“You will receive a gift,” the workshop
leader tells us. We do not know what it will be, nor when it will arrive, but at some point during this afternoon, as we explore “How to Have an Inner Life that Supports Your Outer Life,” the gift will come. Our chairs form a circle around a candle, a small fire to connect us to all human beings who have gathered for all time around a center of light and warmth to share their stories. We share our own to form this community of souls on this particular day – why we have come, what is in our
hearts.
“This morning,” I say, when it is my turn, “I got an email from my father telling me that they were calling in Hospice for my mother.” Hospice. A clean-to-the-bone word, shocking despite the fact that we have known, my four siblings and I, that our mother’s disease is terminal.
Of course, I’d thought as I read his words, I couldn’t attend this writing workshop, even if I had been looking forward to it for months, even it was being led by one of my writing heroes, Christina Baldwin, a forerunner in the field of journal writing whose Life’s Companion is one of the most dog-eared, well-worn books on my shelves. Not only
was I numb with grief, but I also had to prepare for a 600-mile trip to my hometown for an indefinite amount of time. There were items to pack, care arrangements to be made for my children, appointments to cancel.
But I believe in the power of the word, don’t I? I have always said that writing was a medicine for
times such as this, and so I have come anyway. And after we have wound our way around the circle, cast our stories into the flame, Christina gives us a very simple, meditative exercise with which to begin: Close your eyes. Take a deep breath – a reminder to be in your body. Open your eyes. Catch an image. Let go. Write 5 minutes. This will be, she says, “most delicious if you have no idea what to say.”
My eyes rest on a tree outside the window. Yes. My pen meets paper here. I have always liked being outside more than in, from the time I was a small girl who loved the small woods behind her backyard more than her house.
And this thought turns into words about the times I have fallen asleep in the dark in a place I’ve never been before.
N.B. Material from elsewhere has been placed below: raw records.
(** ** Access to a project, as the specification words it *)

(** A user "has access" to the project stored under [projectId] iff the
    project exists and the user is its owner or one of its members. *)
Definition canAccess (db : Db) (projectId userId : ObjectId) : Prop :=
  ∃ p, projects db !! projectId = Some p ∧ (userId = p_owner p ∨ userId ∈ p_members p).

(** The invariant on a task: completedAt is set iff the status is
    completed. *)
Definition completedAt_invariant (t : Task) : Prop :=
  is_Some (t_completedAt t) ↔ t_status t = completed.

(** [user && user.isActive]: the id names a stored, active user. *)
Definition activeUser (db : Db) (userId : ObjectId) : Prop :=
  ∃ u, users db !! userId = Some u ∧ u_isActive u = true.

(** No two stored users share an email (the unique index on email). *)
Definition emailUnique (db : Db) : Prop :=
  ∀ id1 u1 id2 u2,
    users db !! id1 = Some u1 → users db !! id2 = Some u2 →
    u_email u1 = u_email u2 → id1 = id2.

(** ** A small database used for the concrete evaluations *)

Module Sample.

Definition ann := mkUser "Ann" "ann@x.com" "$2a$ann" role_user None true None 0 0.
Definition bob := mkUser "Bob" "bob@x.com" "$2a$bob" role_user None true None 0 0.
Definition cat := mkUser "Cat" "cat@x.com" "$2a$cat" role_user None true None 0 0.
Definition dan := mkUser "Dan" "dan@x.com" "$2a$dan" role_admin None true None 0 0.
There were a number of these on the whirlwind, three-week trip from Erie, Pennsylvania, to San Francisco and back when I was 22.
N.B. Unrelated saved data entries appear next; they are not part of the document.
(** * ophyd.areadetector.plugins: type validation, staging directives,
      upstream pipeline resolution, plugin discovery and the ROI setter.

    A shallow embedding of [ophyd/areadetector/plugins.py].  Python objects
    become records, [OrderedDict]s become association lists that keep the
    insertion order, exceptions become values of [exn], and every call that
    leaves the module (a signal read, a signal write, channel access) is
    answered by the world the code runs in. *)

From Stdlib Require Import String Ascii ZArith QArith.
From stdpp Require Import base strings list gmap.

Open Scope string_scope.
Open Scope list_scope.

(** ** Exceptions and results *)

(** The exceptions the module raises itself or lets through.  [External]
    stands for any other exception raised by a collaborator. *)
Inductive exn : Type :=
| DestroyedError
| PluginMisconfigurationError (msg : string)
| ValueError (msg : string)
| KeyError
| TypeError
| UnboundLocalError (var : string)
| AttributeError (attr : string)
| External (name : string).

Inductive result (A : Type) : Type :=
| Return (a : A)
| Raise (e : exn).
Arguments Return {A} a.
Arguments Raise {A} e.

(** ** A state and exception monad

    A Python method is a function of the state it runs in; it returns or
    raises, and whatever it mutated before raising stays mutated. *)
Definition Py (S A : Type) : Type := S → result A * S.

Definition ret {S A} (a : A) : Py S A := fun s => (Return a, s).
Definition raise {S A} (e : exn) : Py S A := fun s => (Raise e, s).
Definition bind {S A B} (m : Py S A) (k : A → Py S B) : Py S B :=
  fun s => match m s with
           | (Return a, s') => k a s'
           | (Raise e, s') => (Raise e, s')
           end.
Definition gets {S A} (f : S → A) : Py S A := fun s => (Return (f s), s).
Definition modify {S} (f : S → S) : Py S unit := fun s => (Return tt, f s).
(** An external call whose outcome the state dictates. *)
Definition outcome {S A} (f : S → result A) : Py S A := fun s => (f s, s).
(** [try: m except e0: h] for an exception without arguments. *)
Definition try_except {S A} (m : Py S A) (catches : exn → bool) (h : Py S A)
  : Py S A :=
  fun s => match m s with
           | (Raise e, s') => if catches e then h s' else (Raise e, s')
           | r => r
           end.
I remember being lulled to sleep by the
Green River, which I could hear but not see. And later, there was a bed and breakfast in Bath, North Carolina, which I didn’t know overlooked the Pamlico River until daylight, when I looked out my bedroom window. I practically ran downstairs with my journal, stopping to grab a cup of coffee on my way out to the bench that beckoned below a willow right beside the river. Sunlight rippled. What delight.
But, oh, the best of these morning surprises was most definitely the one on the 52-hour Greyhound bus trip I took a few years before my cross country adventure. I was 20, on my way to spend the summer in Flagstaff, Arizona, with my oldest brother, who was going to graduate school there. I had never been to the Southwest. I fell asleep somewhere in Kansas with my face against
the bus window, and awoke to the sight of the sun rising over red rock country – a sight so foreign and so beautiful that I gasped out loud right there in my seat, awestruck by this new landscape. And as I wrote about this moment, out came the words, “This is what it will be like for my mother.” There it was, my gift from the retreat.
I carried this gift with me up three long, rainy highways, through the mountains and two tunnels, into the room where my mother lay asleep, her breathing supported by oxygen. It lay with me on the two chairs pushed together into a makeshift bed that I took over from my sister. It carried me through the next days with an easy grace, this certainty that my mother would soon be filled with that joy.